(** * Weather app: a shallow embedding of [app.py] and its properties

    The Flask application of [app.py] is embedded as Rocq functions over an
    explicit world (the [weather_record] table, the outbound HTTP requests
    sent so far, the number of clock reads) and an environment of external
    services (geocoder, HTTP providers, clock, configuration).

    Python values that come from JSON are values of [json]; a Python [str]
    is a [string] whose elements stand for its characters; a Python [float]
    is an IEEE-754 datum ([spec_float]); a raised exception is the [Raise]
    branch of [result]. A row of the table holds what SQLite stores in each
    column, which is what the column type and the driver make of the Python
    value written to it. *)

From Stdlib Require Import ZArith List String Ascii Bool Arith Lia.
From Stdlib Require Import Floats.SpecFloat.
From Stdlib Require Import DecimalString.
From Stdlib Require Import Sorting.Permutation Sorting.Sorted.
Import ListNotations.

Local Open Scope string_scope.
Local Open Scope list_scope.
Local Open Scope Z_scope.

(** ** Python values *)

#[local] Set Warnings "-register-all".

(** A value obtained from [json.loads] / [request.get_json()] /
    [response.json()]. A dict keeps its insertion order. *)
Inductive json : Type :=
| JNull
| JBool (b : bool)
| JInt (z : Z)
| JFloat (f : spec_float)
| JStr (s : string)
| JList (l : list json)
| JDict (kvs : list (string * json)).

(** Exceptions, by class. [HTTPException c] is werkzeug's exception raised
    by [abort(c)]; [RequestException] is a transport or decoding failure of
    an outbound call; [DatabaseError] is the failure of a flush: the
    exception SQLAlchemy or the SQLite driver raises when a statement cannot
    be prepared or executed. *)
Inductive exn : Type :=
| KeyError (k : json)
| IndexError
| TypeError
| ValueError
| AttributeError
| OverflowError
| RequestException (msg : string)
| DatabaseError
| HTTPException (code : Z).

Inductive result (A : Type) : Type :=
| Ok (a : A)
| Raise (e : exn).
Arguments Ok {A} a.
Arguments Raise {A} e.

(** [bool(x)] for a float: every float is true except the two zeros. *)
Definition float_truthy (f : spec_float) : bool :=
  match f with
  | S754_zero _ => false
  | _ => true
  end.

(** [bool(x)] for a value that is [None] or a float. *)
Definition opt_float_truthy (x : option spec_float) : bool :=
  match x with
  | None => false
  | Some f => float_truthy f
  end.

(** [bool(x)] for a JSON value. *)
Definition truthy (v : json) : bool :=
  match v with
  | JNull => false
  | JBool b => b
  | JInt z => negb (z =? 0)
  | JFloat f => float_truthy f
  | JStr s => negb (s =? "")%string
  | JList l => match l with [] => false | _ => true end
  | JDict kvs => match kvs with [] => false | _ => true end
  end.

(** Lookup of a key in a dict. *)
Fixpoint dict_lookup (k : string) (kvs : list (string * json)) : option json :=
  match kvs with
  | [] => None
  | (k', v) :: rest => if (k =? k')%string then Some v else dict_lookup k rest
  end.

(** [data.get(key, default)]: only a dict has the method. *)
Definition py_get (data : json) (key : string) (default : json) : result json :=
  match data with
  | JDict kvs =>
      match dict_lookup key kvs with
      | Some v => Ok v
      | None => Ok default
      end
  | _ => Raise AttributeError
  end.

(** [sub in s] for two strings. *)
Fixpoint is_substring (sub s : string) : bool :=
  String.prefix sub s ||
  match s with
  | EmptyString => false
  | String _ s' => is_substring sub s'
  end.

(** [x == key] for a JSON value [x] and a string [key]. *)
Definition eq_str (key : string) (x : json) : bool :=
  match x with
  | JStr s => (s =? key)%string
  | _ => false
  end.

(** [key in data] for a string [key]: key membership for a dict, element
    membership for a list, substring test for a string, [TypeError] for
    anything else. *)
Definition py_contains (key : string) (data : json) : result bool :=
  match data with
  | JDict kvs =>
      Ok (match dict_lookup key kvs with Some _ => true | None => false end)
  | JList l => Ok (existsb (eq_str key) l)
  | JStr s => Ok (is_substring key s)
  | _ => Raise TypeError
  end.

(** [data[key]] for a string [key]. *)
Definition py_getitem (data : json) (key : string) : result json :=
  match data with
  | JDict kvs =>
      match dict_lookup key kvs with
      | Some v => Ok v
      | None => Raise (KeyError (JStr key))
      end
  | _ => Raise TypeError
  end.

(** [data[0]]. *)
Definition py_getitem0 (data : json) : result json :=
  match data with
  | JList l =>
      match l with
      | [] => Raise IndexError
      | x :: _ => Ok x
      end
  | JStr s =>
      match s with
      | EmptyString => Raise IndexError
      | String c _ => Ok (JStr (String c EmptyString))
      end
  | JDict _ => Raise (KeyError (JInt 0))
  | _ => Raise TypeError
  end.

(** The number of elements kept by [x[:count]] on a sequence of length
    [len]: a negative [count] counts from the end. *)
Definition slice_stop (len : nat) (count : Z) : nat :=
  if count <? 0 then Z.to_nat (Z.max 0 (Z.of_nat len + count))
  else Nat.min len (Z.to_nat count).

Fixpoint string_firstn (n : nat) (s : string) : string :=
  match n, s with
  | S n', String c s' => String c (string_firstn n' s')
  | _, _ => EmptyString
  end.

(** [data[:count]]. Slicing a dict raises ([TypeError] up to Python 3.11). *)
Definition py_slice_to (data : json) (count : Z) : result json :=
  match data with
  | JList l => Ok (JList (firstn (slice_stop (List.length l) count) l))
  | JStr s => Ok (JStr (string_firstn (slice_stop (String.length s) count) s))
  | _ => Raise TypeError
  end.

(** [int(x)] on a float: truncation toward zero. *)
Definition int_of_float (f : spec_float) : result Z :=
  match f with
  | S754_zero _ => Ok 0
  | S754_infinity _ => Raise OverflowError
  | S754_nan => Raise ValueError
  | S754_finite s m e =>
      let a := Z.shiftl (Z.pos m) e in
      Ok (if s then - a else a)
  end.

(** [float(z)] for an [int]: the nearest binary64 datum, ties to even;
    [OverflowError] when [z] is beyond the largest one. *)
Definition float_of_Z (z : Z) : result spec_float :=
  match binary_normalize 53 1024 z 0 false with
  | S754_infinity _ => Raise OverflowError
  | f => Ok f
  end.

(** [f == z] for a float and an [int]: Python compares the exact values. *)
Definition float_eq_Z (f : spec_float) (z : Z) : bool :=
  match f with
  | S754_zero _ => z =? 0
  | S754_finite s m e =>
      let v := if s then Z.neg m else Z.pos m in
      if 0 <=? e then v * 2 ^ e =? z else v =? z * 2 ^ (- e)
  | S754_infinity _ | S754_nan => false
  end.

(** 1.0, which is [float(True)]. *)
Definition float_one : spec_float := S754_finite false (2 ^ 52) (-52).

(** [str(z)] for an [int]; SQLite writes an INTEGER as text the same way. *)
Definition text_of_int (z : Z) : string :=
  NilZero.string_of_int (Z.to_int z).

(** ** Dates *)

(** A [datetime.datetime] (naive, as [datetime.utcnow()] returns it). *)
Record datetime : Type := mkDatetime {
  year : nat;
  month : nat;
  day : nat;
  hour : nat;
  minute : nat;
  second : nat;
  microsecond : nat
}.

(** The ranges [datetime] enforces on its fields. *)
Definition valid_datetime (d : datetime) : Prop :=
  1 <= Z.of_nat (year d) <= 9999 /\ 1 <= Z.of_nat (month d) <= 12 /\
  1 <= Z.of_nat (day d) <= 31 /\ Z.of_nat (hour d) <= 23 /\
  Z.of_nat (minute d) <= 59 /\ Z.of_nat (second d) <= 59 /\
  Z.of_nat (microsecond d) <= 999999.

Definition decimal (n : nat) : string :=
  NilEmpty.string_of_uint (Nat.to_uint n).

Fixpoint zeros (n : nat) : string :=
  match n with
  | O => EmptyString
  | S n' => String "0"%char (zeros n')
  end.

(** ["%0wd" % n]. *)
Definition zfill (w : nat) (n : nat) : string :=
  let s := decimal n in
  (zeros (w - String.length s) ++ s)%string.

• • •

The response should consist only of the lines from the one containing "hour : nat;" to the end of the material above, both included.

__EXPECTED ANSWER__
  hour : nat;
  minute : nat;
  second : nat;
  microsecond : nat
}.

(** The ranges [datetime] enforces on its fields. *)
Definition valid_datetime (d : datetime) : Prop :=
  1 <= Z.of_nat (year d) <= 9999 /\ 1 <= Z.of_nat (month d) <= 12 /\
  1 <= Z.of_nat (day d) <= 31 /\ Z.of_nat (hour d) <= 23 /\
  Z.of_nat (minute d) <= 59 /\ Z.of_nat (second d) <= 59 /\
  Z.of_nat (microsecond d) <= 999999.

Definition decimal (n : nat) : string :=
  NilEmpty.string_of_uint (Nat.to_uint n).

Fixpoint zeros (n : nat) : string :=
  match n with
  | O => EmptyString
  | S n' => String "0"%char (zeros n')
  end.

(** ["%0wd" % n]. *)
Definition zfill (w : nat) (n : nat) : string :=
  let s := decimal n in
  (zeros (w - String.length s) ++ s)%string.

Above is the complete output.